If you want something a little more involved than stretching, you might like some easy yoga. There’s all sorts of videos on youtube that offer yoga for office breaks, things you can do without needing a yoga mat, fashionable yoga clothes, or knowledge of different yoga terms, all aimed at beginners. If you’ve got fourteen minutes you can give it a try without having to do anything but get up from your desk. Plus, there’s no one around to judge if you can’t quite get the pose right.
Exercise in general is great for you.
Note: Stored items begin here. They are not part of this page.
Lemma utf8_char_split a b s t : utf8_char a +:+ s = utf8_char b +:+ t -> a = b /\ s = t.
Proof.
  intros E. destruct (utf8_char_head a s) as (x & u & Ha & Hxa). destruct (utf8_char_head b t) as (y & w & Hb & Hyb).
  rewrite Ha, Hb in E. injection E as -> ->. rewrite <- Hb in Ha. unfold utf8_char in Ha.
  pose proof (N_ascii_bounded a) as Hba. pose proof (N_ascii_bounded b) as Hbb.
  assert (Hq : forall n, (n < 256)%N -> (n / 64 < 4)%N) by (intros; apply N.Div0.div_lt_upper_bound; lia).
  assert (Hm : forall n, (n mod 64 < 64)%N) by (intros; apply N.mod_upper_bound; lia).
  destruct (N.ltb_spec (N_of_ascii a) 128), (N.ltb_spec (N_of_ascii b) 128); try lia; injection Ha as H1 H2.
  - done.
  - intros.
    apply (f_equal N_of_ascii) in H1. apply (f_equal N_of_ascii) in H2.
    rewrite !N_ascii_embedding in H1, H2 by (pose proof (Hq _ Hba); pose proof (Hq _ Hbb); pose proof (Hm (N_of_ascii a)); pose proof (Hm (N_of_ascii b)); lia).
    assert (Hab : N_of_ascii a = N_of_ascii b).
    { rewrite (N.div_mod (N_of_ascii a) 64), (N.div_mod (N_of_ascii b) 64) by lia. lia. }
    apply (f_equal ascii_of_N) in Hab. by rewrite !ascii_N_embedding in Hab.
Qed.

Lemma utf8_inj s t : utf8 s = utf8 t -> s = t.
Proof.
  revert t. induction s as [|a s IH]; intros [|b t] E; cbn [utf8] in E; [done| | |].
  - destruct (utf8_char_head b (utf8 t)) as (? & ? & Hb & _). by rewrite Hb in E.
  - destruct (utf8_char_head a (utf8 s)) as (? & ? & Ha & _). by rewrite Ha in E.
  - apply utf8_char_split in E as [-> E]. by rewrite (IH _ E).
Qed.

Lemma app_split_s (a b s t : string) : String.length a = String.length b -> a +:+ s = b +:+ t -> a = b /\ s = t.
Proof.
  revert b. induction a as [|c a IH]; intros [|d b] Hl E; try done. injection Hl as Hl. injection E as -> E.
  by destruct (IH b Hl E) as [-> ->].
Qed.

(* ------------------------------------------------------------------ *)
(** ** The partition chain *)

Section Partition.
Context `{FloatRepr} `{!Hashes}.

Definition head_from (running : string) (hashes : list string) : string := fold_left next_hash hashes running.

Lemma chain_from_head seq running rows :
  match last (chain_from seq running rows) with Some s => st_partition_hash s | None => running end =
  head_from running (map row_hash rows).
Proof.
  revert seq running. induction rows as [|r rows IH]; intros seq running; [done|]. cbn [chain_from map]. unfold head_from in *.
  cbn [fold_left]. rewrite <- (IH (S seq)). rewrite last_cons. by destruct (last (chain_from _ _ rows)).
Qed.

Lemma partition_head_eq rows : partition_head rows = head_from "genesis" (map row_hash rows).
Proof. apply chain_from_head. Qed.

(** The texts hashed along the chain, in order. *)
Fixpoint hashed_from (running : string) (hashes : list string) : list string :=
  match hashes with
  | [] => []
  | h :: hashes => utf8 (running +:+ h) :: hashed_from (next_hash running h) hashes
  end.
Definition hashed_along (rows : list (dict pyval)) : list string := hashed_from "genesis" (map row_hash rows).

(** Two different texts, one of each list, of one digest. *)
Definition texts_collide (xs ys : list string) : Prop := exists x y, x ∈ xs /\ y ∈ ys /\ x <> y /\ sha256 x = sha256 y.

(** The head of as many rows fixes their hashes. *)
Lemma head_from_commits a b run run' : length a = length b -> String.length run = String.length run' ->
  head_from run a = head_from run' b -> texts_collide (hashed_from run a) (hashed_from run' b) \/ run = run' /\ a = b.
Proof.
  revert b run run'. induction a as [|x a IH]; intros [|y b] run run' Hl Hr E; try done; [by right|].
  injection Hl as Hl. cbn [hashed_from].
  destruct (IH b (next_hash run x) (next_hash run' y) Hl) as [(s & t & Hs & Ht & Hd)|[Hn ->]]; [|exact E| |].
  { unfold next_hash. by rewrite !(proj2 (sha256_hex _)). }
  { left. exists s, t. split_and!; [by right|by right|apply Hd..]. }
  unfold next_hash in Hn. destruct (decide (utf8 (run +:+ x) = utf8 (run' +:+ y))) as [Hu|Hu].
  - right. apply utf8_inj, app_split_s in Hu as [-> ->]; done.
  - left. exists (utf8 (run +:+ x)), (utf8 (run' +:+ y)). split_and!; [by left|by left|done..].
Qed.

Lemma partition_head_commits rows rows' : length rows = length rows' -> partition_head rows = partition_head rows' ->
  texts_collide (hashed_along rows) (hashed_along rows') \/ map row_hash rows = map row_hash rows'.
Proof.
  rewrite !partition_head_eq. intros Hl E. apply head_from_commits in E as [?|[_ ?]]; [by left|by right| |done].
  by rewrite !length_map.
Qed.
End Partition.

(* ------------------------------------------------------------------ *)
(** ** Continuity *)

Section Continuity.
Context `{FloatRepr} `{!Hashes} `{!Crypto} `{!Iso}.

Lemma verify_own_signature k p sig : String.length k = 32%nat -> sign p (b64e k) = Ok sig ->
  verify_b64 (b64e (ed25519_public k)) sig (canonical_json (VDict p)) = Some true.
Proof.
  intros Hk. unfold sign. rewrite b64d_b64e. cbn [mbind result_bind]. unfold raw_key. rewrite Hk. cbn [Nat.eqb mbind result_bind].
  intros [= <-]. unfold verify_b64. rewrite !b64d_b64e. cbn [mbind result_bind]. unfold raw_key.
  rewrite ed25519_public_len. cbn [Nat.eqb mbind result_bind]. by rewrite ed25519_verify.
Qed.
You don’t need gym equipment to get in a bit of a workout at home. The important thing is to get moving, do jumping jacks, go for a run, do push-ups, do squats, dance around your apartment, it all counts.
Being outside has many health benefits, both physical and mental. While many of us relied on our daily commutes to get us out and about, that commute has become the walk from bed to the computer. Make an effort to leave the house. Run an errand or go for a quick walk. Stand on your balcony for a few minutes. Lean out the backdoor. Just feeling the air on your face can do wonders to improve your health and your mood.
With the move to working from home, some people report eating too much, others too little, but most everyone has noticed some change in their relationship with food and how they go about getting it. In a working from home environment it’s easier to skip meals, forget to buy groceries, and just eat whatever is in the kitchen at any time of the day.
It’s going to be different for everyone, but many sources agree that trying to eat solid meals instead of snacking is better for you. Make a time in the day to eat and don’t let it get pushed back by a busy schedule. This is easier said than done in a lot of cases, but make an effort to have filling, healthy food around you can put together without much fuss.
Ergonomic office gear is great if you can get it, and even better if your employer will get it for you. If you don’t have a lumbar support cushion, you can make do by wedging a pillow or balled up sweater between the small of your back and your chair. Getting a mouse is much easier on your wrist than using a tracking pad, so maybe consider investing in one if you’re noticing discomfort in your wrist. Your screen should be at least an arm’s width away from your face and slightly lower than your line of sight. This can be helped along by placing your laptop on a large book, a shoebox, or even an overturned laundry basket. It’s also a way you can make a DIY standing desk, though figuring out the mouse can be a bit tricky.
If some part of your body is hurting, it might be time to look into changing your home office setup. It might not be a big problem now, but if unchecked it can build and build until years from now you’re in serious pain.
When you’re working from home it can feel like you have no excuse to take a sick day if you can work in your pyjamas, or in bed, or take tea and soup interludes throughout the day. Don’t do this. If you must, you can put in an hour or so of work. But it’s important that you take time off when sick instead of trying to work through it. If you have sick days as part of your benefits, take them when you need them! You’ll feel much better much faster, and you’ll be more productive than dragging the whole thing out over a miserable couple of days.
There’s no one fix to make your working from home experience as comfortable and healthy as it can be. For one, everyone has a very different home environment and resources to work with. Then there’s what your remote workplace environment is like. Ultimately it comes down to trying things out. Maybe setting a strict routine helps get you in the zone. Maybe being flexible with each day and each mood as it comes leads to greater productivity and happiness. It’s up to you to explore your options and find whatever it is that suits your needs best.